When writing data to disk, for small transactions the cost of writing the commit out do disk dominates the execution time of the script. In order to show that, I wrote a little bit of Python.

The script creates a test table in a database and writes 10.000 rows of test data into it, in commit sizes of 1, 2, 4, …, 1024 rows.

$ ./mysql.py --help
Usage: mysql.py [OPTIONS] COMMAND [ARGS]...

  Test commit sizes.

Options:
  --help  Show this message and exit.

Commands:
  create    Create the demo table empty.
  drop      Drop the demo table
  fill      Write test records into the demo table.
  truncate  Truncate the demo table.

There is a small driver script to run the test. The driver creates the table, truncates it and will then run the fill command of the script over and over again, with growing commit-sizes. All powers of 2 from 0 to 10 are being tried with 10.000 rows of test data.

The test system has a very old SSD (Crucial M4-CT512M4SSD2) as a data directory.

$ cat driver.sh
#! /bin/bash --

./mysql.py drop
./mysql.py create
for i in {0..10}
do
        csize=$((2 ** $i))
        ./mysql.py truncate
        echo "./mysql.py fill --size=10000 --commit-size=$csize"
        time ./mysql.py fill --size=10000 --commit-size=$csize
done

The result of the test run is as follows shown, and since at point 10.000 rows were not enough, I later added a second test run with 100.000 rows and step sizes of 5..14 (32 rows to 16384 rows).
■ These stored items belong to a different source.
(** X19: for every collection, repeated labels and labels that name
    properties of [Object.prototype] included, each table holds: under a
    label that is an ordinary key, the number of positions at which the
    label occurs in the records' arrays of the field (no entry when it
    occurs nowhere); under a label that names an inherited function, the
    text read from the prototype followed by one "1" per occurrence (no
    entry when it occurs nowhere); and under "__proto__" never an entry. *)
Theorem calculateStats_counts_positions_everywhere
  (data : list Dashboard.Survey) (st : Dashboard.State) (label : string) :
  (JsObject.ordinary label = true →
   Dashboard.topicStats (Dashboard.calculateStats data st) !! label
   = Spec.table_entry (Spec.occurrences Dashboard.topics label data)
   ∧ Dashboard.formatStats (Dashboard.calculateStats data st) !! label
     = Spec.table_entry (Spec.occurrences Dashboard.podcast_formats label data))
  ∧ (∀ text,
       label ≠ "__proto__"%string → JsObject.inherited label = Some text →
       Dashboard.topicStats (Dashboard.calculateStats data st) !! label
       = Spec.text_entry text (Spec.occurrences Dashboard.topics label data)
       ∧ Dashboard.formatStats (Dashboard.calculateStats data st) !! label
         = Spec.text_entry text
             (Spec.occurrences Dashboard.podcast_formats label data))
  ∧ Dashboard.topicStats (Dashboard.calculateStats data st) !! "__proto__"%string
    = None
  ∧ Dashboard.formatStats (Dashboard.calculateStats data st) !! "__proto__"%string
    = None
  ∧ (label ≠ "__proto__"%string →
     (Dashboard.topicStats (Dashboard.calculateStats data st) !! label = None
      ↔ ∀ s, s ∈ data → label ∉ Dashboard.topics s)
     ∧ (Dashboard.formatStats (Dashboard.calculateStats data st) !! label = None
        ↔ ∀ s, s ∈ data → label ∉ Dashboard.podcast_formats s)).
Proof.
  unfold Dashboard.calculateStats. simpl.
  rewrite calculateStats_tables_fold. simpl. unfold Spec.occurrences.
  split; [|split; [|split; [|split]]].
  - intros Hord. split; by apply table_lookup.
  - intros text Hproto%String.eqb_neq Htext.
    split; by rewrite (foldl_count_label_inherited _ _ _ text 0).
  - by rewrite foldl_count_label_proto.
  - by rewrite foldl_count_label_proto.
  - intros Hproto.
    assert (Hnone : ∀ labels : list string,
              foldl Dashboard.count_label ∅ labels !! label = None
              ↔ label ∉ labels).
    { intros labels. rewrite eq_None_not_Some, table_is_Some. tauto. }
    rewrite !Hnone. split.
    + split; [intros Hnot s Hs Hin | intros Hnot Hin].
      * apply Hnot, elem_of_flatMap. by exists s.
      * apply elem_of_flatMap in Hin as (s & Hs & Hin). by apply (Hnot s).
    + split; [intros Hnot s Hs Hin | intros Hnot Hin].
      * apply Hnot, elem_of_flatMap. by exists s.
      * apply elem_of_flatMap in Hin as (s & Hs & Hin). by apply (Hnot s).
Qed.

(** X19 on a record whose topics are "constructor", "__proto__" and
    "Science": a number under "Science", a text under "constructor". *)
Lemma calculateStats_counts_positions_everywhere_witness :
  Dashboard.topicStats
    (Dashboard.calculateStats [Sample.inherited_names] Dashboard.initial)
    !! "Science"%string
  = Some (JsObject.Number 1)
  ∧ Dashboard.topicStats
      (Dashboard.calculateStats [Sample.inherited_names] Dashboard.initial)
      !! "constructor"%string
    = Some (JsObject.Text "function Object() { [native code] }1").
Proof.
  split.
  - destruct (calculateStats_counts_positions_everywhere
                [Sample.inherited_names] Dashboard.initial "Science")
      as (Hnumber & _).
    destruct Hnumber as [-> _]; reflexivity.
  - destruct (calculateStats_counts_positions_everywhere
                [Sample.inherited_names] Dashboard.initial "constructor")
      as (_ & Htext & _).
    destruct (Htext "function Object() { [native code] }"%string) as [-> _];
      [discriminate | reflexivity | reflexivity].
Defined.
Txn Sz Runtime Rows/s Runtime Rows/s
0 127 78    
1 68.7 145    
2 38.4 260    
3 20.93 477    
4 12.03 831    
5 7.04 1420 71.01 1409
6 4.38 2283 46.40 2156
7 2.92 3412 30.13 3319
8 2.24 4464 20.94 4776
9 1.77 5649 17.51 5712
10 1.58 6329 15.35 6515
11     14.16 7063
12     13.63 7337
13     13.59 7359
14     13.26 7542

We observe: Going from single row commits to 16 row commits, we get a 10-fold speed increase, and going to 1024 row commits, we are seeing another factor of 10. After that, there is hardly any improvement for our chosen record size and hardware.

TL;DR

A transaction size of 1000 rows or larger does not seem to improve write speed (ie in a data load).
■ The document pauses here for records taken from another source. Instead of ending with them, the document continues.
Lemma reads_on_similar (buffer : Buffer) (a b : connection) :
  similar a b -> reads_on a buffer = reads_on b buffer.
Proof.
  intros H. unfold reads_on.
  rewrite (similar_remainingLength _ _ (after_payload_similar buffer a b H)).
  rewrite (payload_length_similar buffer a b H). reflexivity.
Qed.

Lemma readDataFrameHeader_similar (r : Buffer) (fuel : nat) :
  forall (buffer : Buffer) (a b : connection),
    similar a b ->
    (List.length buffer < fuel)%nat ->
    similar_result (readDataFrameHeader fuel r a buffer)
      (readDataFrameHeader fuel r b buffer).
Proof.
  induction fuel as [|fuel IH]; intros buffer a b H Hfuel; [lia|].
  simpl.
  pose proof (readDataFrameHeader_fields_similar r buffer a b H) as Hf.
  destruct (readDataFrameHeader_fields r a buffer) as [a'|[a' i]] eqn:Ea,
    (readDataFrameHeader_fields r b buffer) as [b'|[b' j]] eqn:Eb;
    simpl in Hf; try contradiction; [exact Hf|].
  destruct Hf as [Hs Hij]. simpl in Hij. subst j.
  apply readDataFrameHeader_fields_index in Ea as [_ Hidx].
  rewrite !readDataFramePayload_with_steps.
  rewrite <- (reads_on_similar _ a' b' Hs).
  rewrite <- (payload_length_similar _ a' b' Hs).
  pose proof (after_payload_similar (slice_from buffer i) a' b' Hs) as Hp.
  destruct (reads_on a' (slice_from buffer i)); [|exact Hp].
  apply IH; [exact Hp|].
  pose proof (slice_from_length_le buffer i ltac:(lia) ltac:(lia)).
  pose proof (slice_length_le (slice_from buffer i)
                (payload_length a' (slice_from buffer i))
                (byteLength (slice_from buffer i))).
  unfold slice_from at 1. lia.
Qed.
From 1 row/commit to 16 rows/commit, we see an increate of an order of magnitude, and another order of magnitude can be had by going from 16 rows/commit to 1024 rows/commit.

The script

$ cat requirements.txt
click
mysqlclient
$ python3 -mvenv venv
$ source venv/bin/activate
(venv) $ pip install --upgrade pip
...
(venv) $ pip install wheel
...
(venv) $ pip install -r requirements.txt
...
(venv) $ pip freeze -r requirements.txt > requirements-frozen.txt

and

#! /usr/bin/env python3

import sys
import random
import string

import click
import MySQLdb
import MySQLdb.cursors

from pprint import pprint

db_config = dict(
    host="localhost",
    user="kris",
    passwd="geheim",
    db="kris",
    cursorclass=MySQLdb.cursors.DictCursor,
)

sql_drop_table = "drop table %s"

sql_create_table = """create table %s (
    id serial,
    data varbinary(255) not null
)"""

sql_truncate_table = "truncate table %s"

sql_insert_into = 'insert into %s ( id, data) values ( %d, "%s" )'


db = MySQLdb.connect(**db_config)


@click.group(help="Test commit sizes.")
def sql():
    pass


@sql.command()
@click.option("--name", default="demo", help="Table name to drop")
def drop(name):
    """ Drop the demo table """
    cmd = sql_drop_table % name

    try:
        c = db.cursor()
        c.execute(cmd)
        click.echo(f'Table "{name}" dropped.')
    except MySQLdb.OperationalError as e:
        click.echo(f'Table "{name}" did not exist.')


@sql.command()
@click.option("--name", default="demo", help="Table name to create")
def create(name):
    """ Create the demo table empty. """
    cmd = sql_create_table % name

    try:
        c = db.cursor()
        c.execute(cmd)
        click.echo(f'Table "{name}" created.')
    except MySQLdb.OperationalError as e:
        click.echo(f'Table "{name}" did already exist')


@sql.command()
@click.option("--name", default="demo", help="Table name to insert into")
@click.option("--size", default=1000000, help="Number of rows to create in total")
@click.option("--commit-size", default=1000, help="Commit batch size")
@click.option("--verbose/--no-verbose", default=False, help="Log each commit?")
def fill(name, size, commit_size, verbose):
    """ Write test records into the demo table. """
    for i in range(0, size):
        str = "".join(
            random.choice(string.ascii_uppercase + string.digits) for _ in range(20)
        )
        cmd = sql_insert_into % (name, i + 1, str)

        c = db.cursor()
        try:
            c.execute(cmd)
        except MySQLdb.Error as e:
            click.echo(f"MySQL Error: {e}")
            sys.exit()

        if i % commit_size == 0:
            if verbose:
                print(f"Commit at {i}...")
            db.commit()

    db.commit()


@sql.command()
@click.option("--name", default="demo", help="Table name to truncate here")
def truncate(name):
    """ Truncate the demo table. """
    cmd = sql_truncate_table % name

    try:
        c = db.cursor()
        c.execute(cmd)
        click.echo(f'Table "{name}" truncated.')
    except MySQL.OperationalError as e:
        click.echo(f'Table "{name}" does not exist.')


sql()